Lemma plain_status text err :
  plain err = true →
  handlers.mapErrorToHTTPStatus (Errorf text err)
  = (http.StatusInternalServerError, "Internal server error").
Proof.
  intros Hplain. unfold handlers.mapErrorToHTTPStatus.
  by rewrite !Is_Errorf, !plain_Is.
Qed.

Section Creation.
Context `{bcrypt.Blowfish} `{db.Engine} `{uuid.Format} {J : Type} `{auth.JWTService J}.

Lemma NewUser_errors email password name role w e w' :
  user.NewUser email password name role w = (Err e, w') → plain e = true.
Proof.
  unfold user.NewUser. run.
  destruct (user.SetPassword _ _ _) as [[u|e'] w1] eqn:Hset.
  - unfold user.Validate.
    repeat case_bool_decide; try (by intros [= <- _]).
    destruct (user.isValidRole _); [done|]. by intros [= <- _].
  - intros [= <- _]. apply SetPassword_errors in Hset as (_ & [[-> _]|[[-> _]|[-> _]]]);
      done.
Qed.

Lemma db_CreateUser_errors arg w e w' :
  db.CreateUser arg w = (Err e, w') → plain e = true.
Proof.
  unfold db.CreateUser, db.gen_random_uuid, rand_Read, get_users, put_users. run.
  destruct (db.store_row _) as [r|e0] eqn:Hstore.
  - destruct (db.check_row r) as [e1|] eqn:Hrow.
    + intros [= <- _]. revert Hrow. unfold db.check_row.
      repeat case_bool_decide; simpl; by intros [= <-].
    + destruct (db.check_unique (users w) r) as [e1|] eqn:Huniq; [|done].
      intros [= <- _]. revert Huniq. unfold db.check_unique.
      destruct (existsb _ _); [by intros [= <-]|].
      destruct (existsb _ _); by intros [= <-].
  - intros [= <- _]. revert Hstore. unfold db.store_row.
    repeat match goal with
           | |- context [db.varchar ?n ?s] => destruct (db.varchar n s)
           end; by intros [= <-].
Qed.

Lemma db_CreateUser_keeps_on_error arg w e w' :
  db.CreateUser arg w = (Err e, w') → users w' = users w.
Proof.
  unfold db.CreateUser, db.gen_random_uuid, rand_Read, get_users, put_users. run.
  destruct (db.store_row _) as [r|e0]; [|by intros [= _ <-]].
  destruct (db.check_row r); [by intros [= _ <-]|].
  destruct (db.check_unique (users w) r); [by intros [= _ <-]|done].
Qed.

Lemma usecase_CreateUser_run
  (uc : usecase.UserUseCase repository.PostgresUserRepository J) input w :
  usecase.CreateUser uc input w =
  if existsb (λ r, bool_decide (row.Email r = usecase.ci_Email input)) (users w)
  then (Err ErrUserAlreadyExists, w)
  else
    let '(created, w1) :=
      user.NewUser (usecase.ci_Email input) (usecase.ci_Password input)
        (usecase.ci_Name input) (usecase.ci_Role input) w in
    match created with
    | Err err => (Err (Errorf "failed to create user entity" err), w1)
    | Ok u =>
        let '(stored, w2) := repository.Postgres_Create (usecase.userRepo uc) u w1 in
        (match stored with
         | Err err => Err (Errorf "failed to create user in repository" err)
         | Ok u => Ok u
         end, w2)
    end.
Proof.
  unfold usecase.CreateUser. run.
  destruct (existsb _ (users w)); [done|].
  destruct (user.NewUser _ _ _ _ w) as [[u|e] w1]; [|done].
  by destruct (repository.Postgres_Create _ u w1) as [[?|?] ?].
Qed.

Lemma usecase_CreateUser_fails
  (uc : usecase.UserUseCase repository.PostgresUserRepository J) input w err w' :
  usecase.CreateUser uc input w = (Err err, w') →
  users w' = users w
  ∧ (err = ErrUserAlreadyExists
     ∧ registered_email (users w) (usecase.ci_Email input) ∧ w' = w
     ∨ ¬ registered_email (users w) (usecase.ci_Email input)
       ∧ err ≠ ErrUserAlreadyExists
       ∧ handlers.mapErrorToHTTPStatus err
         = (http.StatusInternalServerError, "Internal server error")).
Proof.
  rewrite usecase_CreateUser_run.
  destruct (existsb _ (users w)) eqn:Hex.
  - intros [= <- <-]. split; [done|]. left. by rewrite <- existsb_email.
  - assert (¬ registered_email (users w) (usecase.ci_Email input)) as Hno
      by (rewrite <- existsb_email; congruence).
    pose proof (NewUser_preserves (λ t, t = users w) (usecase.ci_Email input)
                  (usecase.ci_Password input) (usecase.ci_Name input)
                  (usecase.ci_Role input) w eq_refl) as Hw1.
    destruct (user.NewUser _ _ _ _ w) as [[u|e] w1] eqn:Hnew; simpl in Hw1.
    + rewrite Postgres_Create_prepared.
      destruct (prepared_keeps u w1) as (Hw2 & _).
      destruct (prepared u w1) as [u1 w2]. simpl in Hw2.
      pose proof (db_CreateUser_keeps_on_error
                    (db.mkCreateUserParams (user.Email u1) (user.Password u1)
                       (user.Name u1) (user.Role_ u1) (user.IsActive u1)
                       (user.CreatedAt u1) (user.UpdatedAt u1)) w2) as Hkeep.
      destruct (db.CreateUser _ w2) as [[r|e] w3] eqn:Hdb; simpl; [done|].
      intros [= <- <-]. split; [rewrite (Hkeep e w3 eq_refl); congruence|].
      right. split_and!; [done|done|].
      rewrite mapErrorToHTTPStatus_Errorf. apply plain_status.
      by apply db_CreateUser_errors in Hdb.
    + intros [= <- <-]. split; [done|]. right. split_and!; [done|done|].
      apply plain_status. by apply NewUser_errors in Hnew.
Qed.

(** X8.  The answers of [CreateUser] to a request that binds: 400
    "Invalid role" for a role outside the three; 409 "User already exists",
    with nothing changed, when a row has the email; otherwise 201 with the
    user created, or 500 "Internal server error" with the table unchanged
    (a password over 72 bytes, an empty name, a value the table refuses).
    The use case fails with [ErrUserAlreadyExists] exactly when a row has
    the email. *)
Theorem CreateUser_statuses
  (h : handlers.UserHandler repository.PostgresUserRepository J)
  (req : handlers.CreateUserRequest) (c : gin.Context) (w : World) :
  let input := usecase.mkCreateUserInput (handlers.cr_Email req)
                 (handlers.cr_Password req) (handlers.cr_Name req)
                 (handlers.cr_Role req) in
  let out := handlers.CreateUser h (Ok req) c w in
  (user.isValidRole (handlers.cr_Role req) = false →
   out = (gin.JSON_ c 400 (handlers.ErrorResponse "Invalid role" "invalid role"), w))
  ∧ (user.isValidRole (handlers.cr_Role req) = true →
     registered_email (users w) (handlers.cr_Email req) →
     out = (gin.JSON_ c 409 (handlers.ErrorResponse "Failed to create user"
                               "User already exists"), w))
  ∧ (user.isValidRole (handlers.cr_Role req) = true →
     ¬ registered_email (users w) (handlers.cr_Email req) →
     (∃ u, fst (usecase.CreateUser (handlers.userUseCase h) input w) = Ok u
           ∧ fst out = gin.JSON_ c 201 (Marshal_User u))
     ∨ (fst out = gin.JSON_ c 500 (handlers.ErrorResponse "Failed to create user"
                                      "Internal server error")
        ∧ users (snd out) = users w))
  ∧ (fst (usecase.CreateUser (handlers.userUseCase h) input w) = Err ErrUserAlreadyExists
     ↔ registered_email (users w) (handlers.cr_Email req)).
Proof.
  intros input out.
  assert (Hrun : user.isValidRole (handlers.cr_Role req) = true →
    out =
    let '(output, w') := usecase.CreateUser (handlers.userUseCase h) input w in
    (match output with
     | Err err =>
         gin.JSON_ c (fst (handlers.mapErrorToHTTPStatus err))
           (handlers.ErrorResponse "Failed to create user"
              (snd (handlers.mapErrorToHTTPStatus err)))
     | Ok u => gin.JSON_ c http.StatusCreated (Marshal_User u)
     end, w')).
  { intros Hrole. subst out. unfold handlers.CreateUser.
    rewrite validateRole_isValidRole, Hrole. run.
    fold input.
    destruct (usecase.CreateUser _ input w) as [[u|err] w']; [done|].
    by destruct (handlers.mapErrorToHTTPStatus err). }
  split_and!.
  - intros Hrole. subst out. unfold handlers.CreateUser.
    by rewrite validateRole_isValidRole, Hrole.
  - intros Hrole Hreg. rewrite (Hrun Hrole).
    apply existsb_email in Hreg.
    rewrite usecase_CreateUser_run. simpl. by rewrite Hreg.
  - intros Hrole Hno. rewrite (Hrun Hrole).
    destruct (usecase.CreateUser _ input w) as [[u|err] w'] eqn:Hcreate.
    + left. eauto.
    + right. apply usecase_CreateUser_fails in Hcreate
        as (Hw' & [(_ & Hreg & _)|(_ & _ & Hstatus)]); [done|].
      simpl. by rewrite Hstatus.
  - split.
    + intros Herr.
      destruct (usecase.CreateUser _ input w) as [[u|err] w'] eqn:Hcreate; [done|].
      simpl in Herr. injection Herr as ->.
      apply usecase_CreateUser_fails in Hcreate
        as (_ & [(_ & Hreg & _)|(_ & Hne & _)]); done.
    + intros Hreg. apply existsb_email in Hreg.
      rewrite usecase_CreateUser_run. simpl. by rewrite Hreg.
Qed.
(** * bun-url-switcher: the URL registry handlers over the [urls] table

    The repository holds three database-backed servers that expose the same
    routes, and one minimal server without a database:

    - [VercelSql]      raw SQL through [@vercel/postgres] ([sql`...`]),
    - [VercelDrizzle]  drizzle over [@vercel/postgres], with [initializeDatabase],
    - [PostgresJs]     drizzle over [postgres.js],
    - [Minimal]        [server.ts], "Minimal test version".

    The table is a list of rows; a statement runs against the table or throws.
    Handlers are functions from the database to a response envelope and the
    database afterwards.  The values the handlers draw from their environment
    ([crypto.randomUUID()], [new Date()], SQL's current time) are arguments. *)

From Stdlib Require Import ZArith List Bool Lia Sorted Permutation.
From stdpp Require Import base tactics option list sorting gmap strings.

(** ** Data model *)

(** A [Date] / SQL [timestamp]: milliseconds since the epoch. *)
Definition Timestamp : Type := Z.
Bind Scope Z_scope with Timestamp.

(** A JS [Record<string, string>], stored in a [jsonb] column. *)
Abbreviation SubUrls := (gmap string string).

(** A row of [urls], as [urlsTable] of [db/schema.ts] declares it
    ([$inferSelect]); the raw SQL server's [UrlItem] has the same fields. *)
Record UrlRow : Type := mkUrlRow {
  id : string;
  name : string;
  mainUrl : string;
  subUrls : SubUrls;
  isDeleted : bool;
  deletedAt : option Timestamp;
  createdAt : Timestamp;
  updatedAt : Timestamp
}.
(** ** Properties that hold in whatever order the keys are enumerated *)

(** C1, amended.  [attach] on a view bound to a collection does nothing at
    all: no template substitution, and the render hook is not invoked.
    On a view without a collection that is bound to a model, the contents
    of the root element are first replaced by the output of the template
    (when the view has one) and then the render hook is invoked; the
    registry itself is left as it was. *)
Theorem attach_renders_model_views_only (v : View) (s : Registry) :
  (is_Some (collection v) → attach (RView v) s = Return tt s [])
  ∧ (∀ m, collection v = None → model v = Some m →
       attach (RView v) s
       = Return tt s
           (match template v with
            | Some tpl => [EvHtml (cid v) (tpl (template_data m))]
            | None => []
            end ++ [EvRender (cid v)])).
Proof.
  split.
  - intros [c Hc]. unfold attach. run. by rewrite Hc.
  - intros m Hc Hm. unfold attach. run. rewrite Hc, Hm.
    by destruct (template v).
Qed.

(** C2.  [removeView(null)] returns at once and changes nothing, and
    [removeView] of a view runs [removeFromContainer] and then has the
    view empty its root element and undelegate its events.  At
    [undefined], the value every lookup of this controller yields for a
    missing view, the guard [view !== null] lets the call through and
    reading [view.cid] raises a TypeError. *)
Theorem removeView_guards_null_only (v : View) (s : Registry) :
  removeView RNull s = Return tt s []
  ∧ (∃ s', removeFromContainer (RView v) s = Return tt s' []
        ∧ removeView (RView v) s
          = Return tt s' [EvEmpty (cid v); EvUndelegate (cid v)])
  ∧ removeView RUndefined s
    = Raise (TypeError "Cannot read property of undefined") s [].
Proof.
  split; [reflexivity|]. split; [|reflexivity].
  destruct (removeFromContainer_spec v s) as (s' & Hrun & _).
  exists s'. split; [done|].
  rewrite removeView_present. run. by rewrite Hrun.
Qed.

(** C4, amended.  For a handle that is not registered, [attachSingleView]
    reads [undefined] from [_views] and passes it to [attach], where
    nothing guards it: reading [view.collection] raises a TypeError.  The
    registry is unchanged and no collaborator is called. *)
Theorem attachSingleView_unknown_raises (index : string) (s : Registry) :
  _views s !! index = None →
  attachSingleView index s
  = Raise (TypeError "Cannot read property of undefined") s [].
Proof.
  intros H. unfold attachSingleView. run.
  rewrite (views_at_None _ _ H). reflexivity.
Qed.

(** C6.  After [storeView(v1)] and [storeView(v2)] for two views bound to
    one model, the model index maps the model to [v2]'s handle and both
    views are still found by their own handles.  The lookup through the
    model index, [_getByModelCid], does not return [v2]: it calls
    [this.getByCid], a member the prototype does not have (the lookup by
    handle is named [_getByCid]), and raises a TypeError. *)
Theorem second_store_overwrites_model_index (v1 v2 : View) (m : Model)
    (k1 k2 : option string) (s : Registry) :
  model v1 = Some m → model v2 = Some m → cid v1 ≠ cid v2 →
  ∃ s1 s2,
    storeView (RView v1) k1 s = Return tt s1 []
    ∧ storeView (RView v2) k2 s1 = Return tt s2 []
    ∧ _indexByModel s2 !! model_cid m = Some (cid v2)
    ∧ _getByCid (Some (cid v1)) s2 = Return (RView v1) s2 []
    ∧ _getByCid (Some (cid v2)) s2 = Return (RView v2) s2 []
    ∧ _getByModelCid (model_cid m) s2
      = Raise (TypeError "this.getByCid is not a function") s2 [].
Proof.
  intros Hm1 Hm2 Hne.
  destruct (storeView_spec v1 k1 s) as (s1 & Hrun1 & Hv1 & _).
  destruct (storeView_spec v2 k2 s1) as (s2 & Hrun2 & Hv2 & Hi2 & _).
  exists s1, s2. rewrite Hm2 in Hi2.
  split; [done|]. split; [done|]. split.
  { rewrite Hi2. apply lookup_insert_eq. }
  split.
  { rewrite getByCid_spec. f_equal. apply views_at_Some.
    rewrite Hv2, lookup_insert_ne by done. rewrite Hv1. apply lookup_insert_eq. }
  split.
  { rewrite getByCid_spec. f_equal. apply views_at_Some.
    rewrite Hv2. apply lookup_insert_eq. }
  reflexivity.
Qed.

(** C7, amended.  After [storeView], [createView], [removeFromContainer]
    or [removeView] of a view returns, [length] is the number of entries
    of [_views].  [removeView(null)] returns without touching [length].
    After a non-empty sequence of [storeView] calls on a fresh controller,
    for views with pairwise distinct handles, [length] is the number of
    calls. *)
Theorem length_recomputed_by_mutations :
  (∀ op s s' t, run_op op s = Return tt s' t → op ≠ OpRemoveView RNull →
     length s' = Some (size (_views s')))
  ∧ (∀ s, run_op (OpRemoveView RNull) s = Return tt s [])
  ∧ (∀ calls, calls ≠ [] → NoDup (cid <$> calls.*1) →
       ∃ s', storeViews calls new_ViewController = Return tt s' []
         ∧ length s' = Some (List.length calls)).
Proof.
  split; [|split; [done|]].
  - intros op s s' t Hrun Hop.
    assert (Hs' : s' = final_state (run_op op s)) by by rewrite Hrun.
    destruct (run_op_cases op s)
      as [(Hst & Hrm & _)|[(v & k & _ & Heq)|(v & _ & _ & Heq)]].
    + destruct op as [view k|ViewType options k|view|view]; simpl in *.
      * by destruct view.
      * unfold createView, new in Hrun.
        by destruct (ViewType options).
      * by destruct view.
      * by destruct view.
    + rewrite Hs', Heq.
      by destruct (storeView_spec v k s) as (s1 & -> & _ & _ & _ & Hl).
    + rewrite Hs', Heq.
      by destruct (removeFromContainer_spec v s) as (s1 & -> & _ & _ & _ & Hl).
  - intros calls Hne Hnd.
    destruct (storeViews_size calls new_ViewController Hnd)
      as (s' & Hrun & Hsize & Hlen); [done|].
    exists s'. split; [done|]. rewrite (Hlen Hne), Hsize.
    change (_views new_ViewController) with (∅ : gmap string View).
    by rewrite map_size_empty.
Qed.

[WORK TASK]: Across the data above, how many lines contain "stored"? Reply with a bare number.

[REPLY]: 3